Desde una perspectiva diplomática, Walter había elegido un mal momento para presentarse con los petos. El país había caído en una profunda recesión económica, la Bolsa estaba por los suelos y casi resultaba indecente que lo obsesionaran aún las aves canoras. Incluso las parejas de jubilados de Canterbridge Court se habían resentido —la deflación de sus inversiones había obligado a varios de ellos a cancelar su retiro anual de invierno en Florida o Arizona— y dos de las familias más jóvenes de la calle, los Dent y los Dolberg, se habían atrasado en los pagos de la hipoteca (que se habían disparado precisamente en el peor momento) y corrían el riesgo de perder sus casas.
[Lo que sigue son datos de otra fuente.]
Lemma keeps_same_poll s0 fuel bytes : keeps (same_but_trace s0) (RFW_PollRxBytes fuel bytes).
Proof.
  unfold RFW_PollRxBytes. repeat (apply keeps_bind; [auto with keeps|]; intro). auto with keeps.
Qed.

Lemma poll_same fuel bytes s st s1 :
  RFW_PollRxBytes fuel bytes s = Ret st s1 → s1 = s <| trace := trace s1 |>.
Proof.
  intros H. pose proof (keeps_same_poll s fuel bytes s) as K. rewrite H in K. apply K.
  unfold same_but_trace. now destruct s.
Qed.

(** What the radio's buffer holds: [bytes] from address 0. *)
Definition rx_holds (bytes : list Z) : Prop :=
  Forall is_u8 bytes ∧
  ∀ tr i, (i < length bytes)%nat → rx_buffer_answer tr (Z.of_nat i) = bytes !!! i.

Lemma ReadBuffer_holds bytes off mid after s :
  rx_holds bytes → bytes = off ++ mid ++ after →
  SUBGRF_ReadBuffer (Z.of_nat (length off)) (length mid) s =
    Ret mid (s <| trace := trace s ++ [EvReadBuffer (Z.of_nat (length off)) (length mid)] |>).
Proof.
  intros [Hb Hr] ->. unfold SUBGRF_ReadBuffer, HAL_SUBGHZ_ReadBuffer.
  erewrite bind_Ret by reflexivity. erewrite bind_Ret by reflexivity.
  unfold mret, M_ret. f_equal. apply list_eq. intros i. rewrite list_lookup_fmap.
  destruct (decide (i < length mid)%nat) as [Hi|Hi].
  - rewrite lookup_seq_lt by done. cbn [fmap option_fmap option_map].
    rewrite Nat.add_0_l, <- Nat2Z.inj_add, Hr by (rewrite !length_app; lia).
    rewrite lookup_total_app_r by lia. rewrite lookup_total_app_l by lia.
    replace (length off + i - length off)%nat with i by lia.
    rewrite (list_lookup_lookup_total_lt mid i) by done. f_equal.
    apply u8_small. apply Forall_app in Hb as [_ Hb]. apply Forall_app in Hb as [Hb _].
    rewrite Forall_forall in Hb. apply Hb, list_elem_of_lookup_total_2. done.
  - rewrite (lookup_ge_None_2 mid) by lia. rewrite lookup_seq_ge by lia. done.
Qed.
(** The header of a packet and the rest of it, once whitened. *)
Lemma rfw_packet_split i payload :
  let hdr := rfw_header i (Z.of_nat (length payload)) in
  let tail := payload ++ rfw_crc i (hdr ++ payload) in
  rfw_packet i payload =
    fst (white_run (WhiteSeed i) hdr) ++ fst (white_run (snd (white_run (WhiteSeed i) hdr)) tail).
Proof.
  cbv zeta. unfold rfw_packet, rfw_clear. rewrite <- app_assoc, white_run_app. done.
Qed.

Lemma rfw_header_bytes i n : 0 <= n < 256 → Forall is_u8 (rfw_header i n).
Proof.
  intros Hn. unfold rfw_header, is_u8. destruct (_ =? 1); repeat constructor; lia.
Qed.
Mientras Teagan Dolberg esperaba las respuestas de empresas de consolidación de préstamos que parecían cambiar de número de teléfono y dirección de correo electrónico cada semana, y de asesores crediticios federales de bajo coste que al final, como se vio, no eran federales ni de bajo coste, el saldo pendiente de su Visa y su MasterCard se incrementaba en saltos mensuales de tres y cuatro mil dólares y las amigas y vecinas a quienes ella había vendido bonos de diez sesiones de manicura para el salón de manicura que había abierto en su sótano, seguían presentándose allí para que les hiciera las uñas sin aportar más ingresos. Incluso Linda Hoffbauer, cuyo marido tenía contratas seguras para el mantenimiento de carreteras con el condado de Itasca, había adquirido la costumbre de bajar el termostato y dejar que sus hijos fueran al colegio en el autobús escolar en lugar de llevarlos y recogerlos con su Suburban. Las preocupaciones flotaban como una nube de mosquitos en Canterbridge Court; invadían todas las casas a través de los noticiarios de la televisión por cable y las tertulias de la radio e internet. Había mucho twiteo en Twitter, pero el mundo de la naturaleza, con sus gorjeos y aleteos, que Walter invocaba como si a la gente aún tuviera que importarle, era una preocupación para la que ya no daban abasto.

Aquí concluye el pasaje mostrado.